From 1996 to 2007, six studies examined the proposed Transdominion Express project, which would have created two intercity rail routes from Bristol to Richmond and Washington, both via Roanoke. The last of these predicted poor ridership and low farebox recovery, and the state government abandoned the idea. But the research also suggested that Amtrak should increase service along Virginia's busiest corridors. One daily Northeast Regional round trip was extended to Lynchburg in October 2009, supplementing the Crescent service.

In 2008, Virginia's transportation regulator, the Commonwealth Transportation Board, outlined plans for expanded rail service in the state, including to Roanoke.
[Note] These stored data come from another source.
(** * evcc: Amtron and FritzDECT charger drivers, and the edge gateway

    A shallow embedding of

      - charger/amtron_professional.go  (module [AmtronProfessional]),
      - charger/amtron_prof.go          (module [AmtronProf]),
      - the FritzDECT charger           (module [FritzDECT]),
      - the edge request gateway        (module [edge]),

    together with the pieces of the Go runtime and standard library these
    files rely on (module [Go]) and the device connections they talk to
    (modules [modbus] and [fritzdect]).

    Conventions.  A Go [uintN] is a [Z] kept in range by an explicit
    wrap-around; a [[]byte] is a [list byte]; a Go [(value, error)] pair is
    a pair whose second component is an [option error] ([None] is [nil]);
    a run-time panic or a call of [os.Exit] is an explicit outcome of the
    [run] type.  Device connections carry the history of the requests made
    on them, so that "no device I/O" is the statement that the history did
    not change. *)

From Stdlib Require Import ZArith List String Ascii Bool Lia.
From Stdlib.Strings Require Import Byte.
From Stdlib Require Import DecimalString Floats Uint63.
From stdpp Require Import base list.
Import ListNotations.

Local Open Scope Z_scope.

(* ================================================================== *)
(** * Go: runtime and standard library                                  *)
(* ================================================================== *)

Module Go.

(** ** Errors

    Go errors are compared by identity: the sentinels [io.EOF] and
    [api.ErrNotAvailable] are values of their own, every other error is
    an [errors.New]/[fmt.Errorf] value carrying its text. *)
Inductive error : Type :=
| EOF
| ErrNotAvailable
| errorString (s : string).

(** Modelled from the spec: the declaration of [api.ErrNotAvailable] is
    in package api, which is not among the sources; its text is the
    spec's "not available".  [Error e] is [err.Error()]. *)
Definition Error (e : error) : string :=
  match e with
  | EOF => "EOF"
  | ErrNotAvailable => "not available"
  | errorString s => s
  end.

(** ** Outcomes of running Go code: a value, a panic, or [os.Exit] *)
Inductive run (A : Type) : Type :=
| Done (a : A)
| Panic (why : string)
| Exit (code : Z).
Arguments Done {A} a.
Arguments Panic {A} why.
Arguments Exit {A} code.

Definition bind {A B} (m : run A) (k : A -> run B) : run B :=
  match m with
  | Done a => k a
  | Panic w => Panic w
  | Exit c => Exit c
  end.

Declare Scope go_scope.
Delimit Scope go_scope with go.
Notation "'let!' x ':=' m 'in' k" := (bind m (fun x => k))
  (at level 10, x name, m at level 100, k at level 200) : go_scope.

(** ** Stateful Go code: a state threaded through code that may panic *)
Definition io (S A : Type) : Type := S -> run (A * S).

Definition io_ret {S A} (a : A) : io S A := fun s => Done (a, s).

Definition io_bind {S A B} (m : io S A) (k : A -> io S B) : io S B :=
  fun s =>
    match m s with
    | Done (a, s') => k a s'
    | Panic w => Panic w
    | Exit c => Exit c
    end.

Definition io_get {S} : io S S := fun s => Done (s, s).
Definition io_put {S} (s : S) : io S unit := fun _ => Done (tt, s).

(** code that only may panic, run inside stateful code *)
Definition io_lift {S A} (m : run A) : io S A :=
  fun s => bind m (fun a => Done (a, s)).

(** run code written against a component [T] of the state [S] *)
Definition io_zoom {S T A} (get : S -> T) (set : T -> S -> S)
    (m : io T A) : io S A :=
  fun s =>
    match m (get s) with
    | Done (a, t) => Done (a, set t s)
    | Panic w => Panic w
    | Exit c => Exit c
    end.

Notation "'let*' x ':=' m 'in' k" := (io_bind m (fun x => k))
  (at level 10, x name, m at level 100, k at level 200) : go_scope.
Notation "'let*' ' p ':=' m 'in' k" :=
  (io_bind m (fun x => match x with p => k end))
  (at level 10, p pattern, m at level 100, k at level 200) : go_scope.

(** ** Fixed-width integers *)
Definition uint16 (z : Z) : Z := z mod 2 ^ 16.
Definition uint32 (z : Z) : Z := z mod 2 ^ 32.
Definition int32 (z : Z) : Z := (z + 2 ^ 31) mod 2 ^ 32 - 2 ^ 31.

(** the numeric value of a byte *)
Definition u8 (x : byte) : Z := Z.of_N (Byte.to_N x).

Definition len {A} (l : list A) : Z := Z.of_nat (List.length l).

(** [b[i]]: an index out of range panics *)
Definition index (b : list byte) (i : nat) : run byte :=
  match nth_error b i with
  | Some x => Done x
  | None => Panic "index out of range"
  end.

(** [b[i:]] *)
Definition slice_from (b : list byte) (i : nat) : run (list byte) :=
  if (i <=? List.length b)%nat then Done (skipn i b)
  else Panic "slice bounds out of range".

(** ** encoding/binary *)
Module binary.

(** [binary.LittleEndian.Uint16]:
    [_ = b[1]; return uint16(b[0]) | uint16(b[1])<<8] *)
Definition LittleEndian_Uint16 (b : list byte) : run Z :=
  (let! _hint := index b 1 in
   let! b0 := index b 0 in
   let! b1 := index b 1 in
   Done (Z.lor (u8 b0) (uint16 (Z.shiftl (u8 b1) 8))))%go.

(** [binary.BigEndian.Uint16]:
    [_ = b[1]; return uint16(b[1]) | uint16(b[0])<<8] *)
Definition BigEndian_Uint16 (b : list byte) : run Z :=
  (let! _hint := index b 1 in
   let! b0 := index b 0 in
   let! b1 := index b 1 in
   Done (Z.lor (u8 b1) (uint16 (Z.shiftl (u8 b0) 8))))%go.

End binary.

(** ** bytes.Equal *)
Fixpoint bytes_Equal (a b : list byte) : bool :=
  match a, b with
  | [], [] => true
  | x :: a', y :: b' => Byte.eqb x y && bytes_Equal a' b'
  | _, _ => false
  end.

(** the double quote character, as a string *)
Definition dquote : string := String (ascii_of_nat 34) EmptyString.

(** ** strconv.ParseBool

    accepts 1, t, T, TRUE, true, True and 0, f, F, FALSE, false, False;
    any other string is a syntax error, reported with the string in
    quotes. *)
Definition ParseBool (s : string) : bool * option error :=
  if (String.eqb s "1" || String.eqb s "t" || String.eqb s "T"
      || String.eqb s "TRUE" || String.eqb s "true" || String.eqb s "True")%bool
  then (true, None)
  else if (String.eqb s "0" || String.eqb s "f" || String.eqb s "F"
      || String.eqb s "FALSE" || String.eqb s "false" || String.eqb s "False")%bool
  then (false, None)
  else (false,
        Some (errorString
                ("strconv.ParseBool: parsing " ++ dquote ++ s ++ dquote
                 ++ ": invalid syntax"))).

(** ** fmt: the verb %d *)
Definition fmt_d (z : Z) : string := NilZero.string_of_int (Z.to_int z).

(** %d of a byte slice: [[1 2 3]] *)
Fixpoint fmt_d_elems (b : list byte) : string :=
  match b with
  | [] => ""
  | [x] => fmt_d (u8 x)
  | x :: b' => fmt_d (u8 x) ++ " " ++ fmt_d_elems b'
  end.

Definition fmt_d_bytes (b : list byte) : string :=
  "[" ++ fmt_d_elems b ++ "]".

(** ** float64 *)
Definition float64 : Set := PrimFloat.float.

(** conversion of an unsigned integer below 2^63 *)
Definition float64_of_uint (z : Z) : float64 :=
  PrimFloat.of_uint63 (Uint63.of_Z z).

End Go.

Import Go.
Local Open Scope go_scope.

(* ================================================================== *)
(** * api: the vocabulary shared by chargers and loadpoints            *)
(* ================================================================== *)

Module api.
Following the introduction of state-supported Northeast Regional trains to Lynchburg and Norfolk, the state reached an agreement with the Norfolk Southern Railway in January 2014 to spend about $93 million on infrastructure improvements that would allow passenger service to reach Roanoke. With the former N&W station having been repurposed as the O. Winston Link Museum, a new station had to be built.

Railroad construction was slated for 2015, improvements to the station and other facilities in Roanoke in 2016, and service would begin in 2017 with a single round trip departing Roanoke for Washington, D.C., in the morning and returning in the evening. Construction of the Roanoke facilities was delayed; a $4.9 million train storage facility was completed in early February 2017, and work on the $10.9 million station began later in the month, with completion scheduled for the end of the year. State officials had planned to construct a low platform, requiring passengers with disabilities to use wheelchair lifts. However, the Federal Railroad Administration cited federal law requiring a high level platform and combined with Amtrak’s requirements, resulted in Virginia’s first level platform running 850 feet long. On October 31, 2017, after nearly 40 years, passenger service returned to Roanoke.

On July 11, 2022, a second Roanoke round trip was added: southbound in the morning and northbound in the afternoon, to complement the existing trip. Both round trips will be extended from Roanoke to Christiansburg by 2027. As of 2026, the city plans to build a station building adjacent to the platform.